Cronologicamente collegata all’origine storica dell’edificio che ospita il museo, costruito nel periodo 1932-33, una vasta collezione di opere e oggetti originali del Ventennio Fascista, incentrati prevalentemente sulle immagini di Benito Mussolini, racconta efficacemente la nascita e sviluppo dell’iconografia del Duce.
Documentando le tappe della costruzione del culto della sua personalità attraverso la pittura e la scultura, ma anche la declinazione popolare e quasi devozionale assunta persino dagli oggetti d’uso, questa sala indaga gli sviluppi del rapporto tra arte e propaganda nell’Italia fascista, e costituisce una risorsa per lo studio diretto di un aspetto a lungo oscurato e ora ampiamente ripreso da storici e storici dell’arte.
La raccolta proviene in gran parte da quella del giornalista Duilio Susmel (Fiume, 1919- Castagno d’Andrea, Firenze, 1984), il quale, già in possesso di opere donategli dal Duce, dopo la guerra aveva iniziato a cercare i cimeli dispersi per custodirli, recuperandoli da edifici pubblici e raccolte private, in quanto li considerava una documentazione importante per il suo progetto di ricostruzione della biografia di Mussolini.
Scampati alla censura e alla distruzione avviata all’indomani della caduta del regime, quando si è cercato di cancellare il peso di un passato politico dai risvolti tragici, gli oggetti e le opere di questa raccolta hanno dunque oggi un significativo valore storico, sia per la loro rarità, sia perché testimoniano efficacemente un periodo ineludibile della cultura e della società italiana.

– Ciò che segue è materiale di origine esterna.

Lemma oversized_file_keeps_staged_image_witness :
  let s' :=
    fst (ImageUpload.handleImageChange (Some Scenario.big_file)
           Scenario.form_filled) in
  ImageUpload.image s' = Some Scenario.small_file
  ∧ ImageUpload.preview s' = dataURL Scenario.small_file
  ∧ snd (ImageUpload.handleSubmit s' (Resolved ())) =
      [UploadImage "Dune" "c1" Scenario.small_file].
Proof.
  intros s'.
  assert (Hsize : 10 * 1024 * 1024 < size Scenario.big_file)
    by (simpl; lia).
  assert (Hg : ImageUpload.image Scenario.form_filled =
               Some Scenario.small_file) by reflexivity.
  destruct (oversized_file_keeps_staged_image Scenario.form_filled
              Scenario.big_file Scenario.small_file (Resolved ())
              Hsize Hg)
    as (_ & _ & Himg & Hprev & _ & _ & _ & _ & _ & Hreq).
  split; [exact Himg|]. split; [exact Hprev | exact Hreq].
Defined.

End Validation.

(** ** Mutation flows *)

Section MutationFlows.
Import Http Model.

Lemma categories_fetch_frame
    (s : Categories.State) (res : Outcome CategoriesData) :
  let s' := fst (Categories.fetchCategories s res) in
  Categories.showModal s' = Categories.showModal s
  ∧ Categories.showDeleteModal s' = Categories.showDeleteModal s
  ∧ Categories.categoryName s' = Categories.categoryName s
  ∧ snd (Categories.fetchCategories s res) = [GetCategories].
Proof. destruct res as [[l|l| |]|err]; repeat split. Qed.

(** The collection after a fetch does not depend on any cell of the
    state but the collection itself. *)
Lemma categories_fetch_collection
    (s t : Categories.State) (res : Outcome CategoriesData) :
  Categories.categories s = Categories.categories t →
  Categories.categories (fst (Categories.fetchCategories s res)) =
  Categories.categories (fst (Categories.fetchCategories t res)).
Proof. intros H. destruct res as [[l|l| |]|err]; simpl; auto. Qed.
(** X11.  The macOS requirement that [parse_macos_versions] returns has one
    of these shapes: two version tokens with " - " between them, a strictly
    dotted token with "+" behind it, one version token, or the empty string;
    and it is empty only when the cleaned text has neither a range nor a
    version token between word boundaries. *)
Theorem parse_macos_versions_shape :
  forall (U : Unicode) (text : str),
    ((parse_macos_versions text = [] /\
      search macos_range (clean_version_text text) = None /\
      search (token_of version_x) (clean_version_text text) = None)
     \/ (exists a b, lang version_x a /\ lang version_x b /\
                     parse_macos_versions text = a ++ lit " - " ++ b)
     \/ (exists v, lang version_dotted v /\
                   parse_macos_versions text = v ++ lit "+")
     \/ lang version_x (parse_macos_versions text)
     \/ lang version_dotted (parse_macos_versions text)) /\
    (parse_macos_versions text = [] ->
     search macos_range (clean_version_text text) = None /\
     search (token_of version_x) (clean_version_text text) = None).
Proof.
  intros U text. split; [apply parse_macos_versions_cases|].
  intros E.
  destruct (parse_macos_versions_cases text)
    as [(_ & H) | [(a & b & La & _ & H) | [(v & Lv & H) | [H | H]]]].
  - exact H.
  - rewrite E in H. apply lang_nonempty in La; [|reflexivity].
    destruct a; [congruence | discriminate].
  - rewrite E in H. destruct v; discriminate.
  - rewrite E in H. apply lang_nonempty in H; [congruence | reflexivity].
  - rewrite E in H. apply lang_nonempty in H; [congruence | reflexivity].
Qed.
Definition performCountCheck (fuel : nat) (this : t) : IO (CountCheck * t) :=
  counts ← promiseAll2 getMongoDBCount getOpenSearchCount;
  let mongoCount := counts.1 in
  let opensearchCount := counts.2 in
  let difference := Z.abs (mongoCount - opensearchCount) in
  let isMatch := difference =? 0 in
  let this1 :=
    mkMonitor (autoSyncEnabled this) (autoSyncThreshold this)
      (mkStats (S (checksPerformed (stats this)))
               (mismatchesDetected (stats this))
               (autoSyncTriggered (stats this))) in
  this2 ←
    (if isMatch then mret this1
     else
       let this1' :=
         mkMonitor (autoSyncEnabled this1) (autoSyncThreshold this1)
           (mkStats (checksPerformed (stats this1))
                    (S (mismatchesDetected (stats this1)))
                    (autoSyncTriggered (stats this1))) in
       _ ← logDetailedMismatchInfo;
       if autoSyncEnabled this1' && (autoSyncThreshold this1' <? difference)
       then triggerAutoSync fuel this1'
       else mret this1');
  mret (mkCountCheck mongoCount opensearchCount difference isMatch
          (autoSyncTriggered (stats this2)),
        this2).

End DocumentCountMonitor.

(** ** services/syncService.js: the change-stream path *)

Module SyncStream.
Import Json Runtime.

Record Stats := mkStats {
  documentsProcessed : nat;
  documentsSkipped : nat;
  errors : nat
}.

(** The service object, as far as the change stream touches it. *)
Record t := mkSync { bulkProcessor : BulkProcessor.t; stats : Stats }.

(** A change event; [None] is a [fullDocument] or [documentKey] that is
    [null] or [undefined]. *)
Record Change := mkChange {
  operationType : string;
  fullDocument : option Fields;
  documentKey : option Fields
}.

Definition processedOne (bp : BulkProcessor.t) (this : t) : t :=
  mkSync bp (mkStats (S (documentsProcessed (stats this)))
                     (documentsSkipped (stats this)) (errors (stats this))).

Definition skippedOne (this : t) : t :=
  mkSync (bulkProcessor this)
         (mkStats (documentsProcessed (stats this))
                  (S (documentsSkipped (stats this))) (errors (stats this))).

(** [{ _id: documentKey._id }]. *)
Definition keyDocument (documentKey : Fields) : Fields :=
  match jget "_id" documentKey with
  | Some v => [("_id", v)]
  | None => []
  end.

(** [handleChange(change)].  The message of [logger.debug] reads
    [documentKey._id] first, a TypeError when the event has no key. *)
Definition handleChange (change : Change) (this : t) : IO t :=
  match documentKey change with
  | None => throw TypeError
  | Some key =>
      let op := operationType change in
      if String.eqb op "insert" || String.eqb op "update" || String.eqb op "replace"
      then
        match fullDocument change with
        | Some doc =>
            bp ← BulkProcessor.addDocument doc "upsert" (bulkProcessor this);
            mret (processedOne bp this)
        | None => mret (skippedOne this)
        end
      else if String.eqb op "delete" then
        bp ← BulkProcessor.addDocument (keyDocument key) "delete" (bulkProcessor this);
        mret (processedOne bp this)
      else mret (skippedOne this)
  end.

(** The ['change'] listener of [startChangeStream].  [handleChange] can
    only throw before it reaches the processor, so the handler finds the
    service as it was. *)
Definition onChange (change : Change) (this : t) : IO t :=
  tryCatch (handleChange change this)
    (fun error =>
       mret (mkSync (bulkProcessor this)
               (mkStats (documentsProcessed (stats this))
                        (documentsSkipped (stats this))
                        (S (errors (stats this)))))).

(** [syncService.bulkProcessor.flush()], as the route [POST /flush] and
    [stop] call it. *)
Definition flushPending (fuel : nat) (this : t) : IO t :=
  bp ← BulkProcessor.flush fuel (bulkProcessor this);
  mret (mkSync bp (stats this)).

End SyncStream.

(** ** Vocabulary of the statements *)

Module Observe.
Import Json Runtime.

(** The world a computation leaves behind, and what it produced. *)
Definition exec {A} (m : IO A) (w : World) : World := (m w).2.
Definition outcome {A} (m : IO A) (w : World) : Result A := (m w).1.

(** The backend answers the next [n] driver calls (it may still reject
    items of a bulk call). *)
Definition answers (n : nat) (w : World) : Prop :=
  Forall (fun f => forall e, f <> Throws e) (take n (script w)).

(** The backend is healthy from here on. *)
Definition healthy (w : World) : Prop := script w = [].

(** The world right after a driver call [ev] that was answered. *)
Definition called (ev : Event) (w : World) : World :=
  mkWorld (mongo w) (os w) (tail (script w)) (trace w ++ [ev]).

(** The per-item rejections scripted for the next call, one entry per bulk
    item. *)
Definition rejections (w : World) : list (option string) :=
  match script w with
  | Rejects l :: _ => l
  | _ => []
  end.

(** The identifier string of a source document, [doc._id.toString()]. *)
Definition idOf (doc : Fields) : option string := toString (jget "_id" doc).

(** The document as [bulkIndex] puts it on the wire for identifier [id]. *)
Definition wireDoc (id : string) (doc : Fields) : Fields :=
  toJSONFields (OpenSearchService.indexDoc id doc).

(** What one accepted upsert of [doc] leaves stored under [id], given what
    was stored before. *)
Definition upserted (id : string) (doc : Fields) (old : option Fields) : Fields :=
  match old with
  | Some o => mergeFields (wireDoc id doc) o
  | None => wireDoc id doc
  end.

(** The target after the accepted upserts of [docs], in order. *)
Definition upsertAll (docs : list Fields) (st : gmap string Fields)
  : gmap string Fields :=
  foldl (fun st d => match idOf d with
                     | Some id => <[id := upserted id d (st !! id)]> st
                     | None => st
                     end) st docs.

(** Every key [indexDoc] can write, in the order of the object literal. *)
Definition indexDocKeys : list string :=
  "mongo_id" :: (OpenSearchService.copiedFields
                 ++ ["countrySearchedfor_all"; "url-filter";
                     "url-filter-updated-at"])%list.

(** A canonical ObjectId string: 24 lower-case hex digits. *)
Definition is_lower_hex (c : ascii) : bool :=
  let n := Ascii.N_of_ascii c in
  ((48 <=? n) && (n <=? 57) || (97 <=? n) && (n <=? 102))%N.

Definition is_oid_string (s : string) : bool :=
  (String.length s =? 24)%nat && string_forallb is_lower_hex s.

Disegni, dipinti, sculture, monete sono stati realizzati tra gli anni Venti e gli anni Quaranta da artisti importanti o da anonimi artigiani, che consapevolmente hanno contribuito alla costruzione del consenso per la creazione di un mito, chi con convinta adesione, chi per mera opportunità di lavoro. Ora queste immagini, spesso retoriche ma in non pochi casi anche sorprendentemente graffianti e innovative sul piano stilistico, raccontano e ammoniscono con immediatezza ed efficacia, risvegliando un profondo senso di responsabilità civica nei confronti della storia e della memoria.
Così questa, che in passato fu considerata una “collezione proibita”, induce ad avvicinarsi con sguardo critico e attento, e non manca di rivelare alcune opere di notevole rilevanza sperimentale come quelle di Ernesto Thayaht, Corrado Cagli, Renato Bertelli.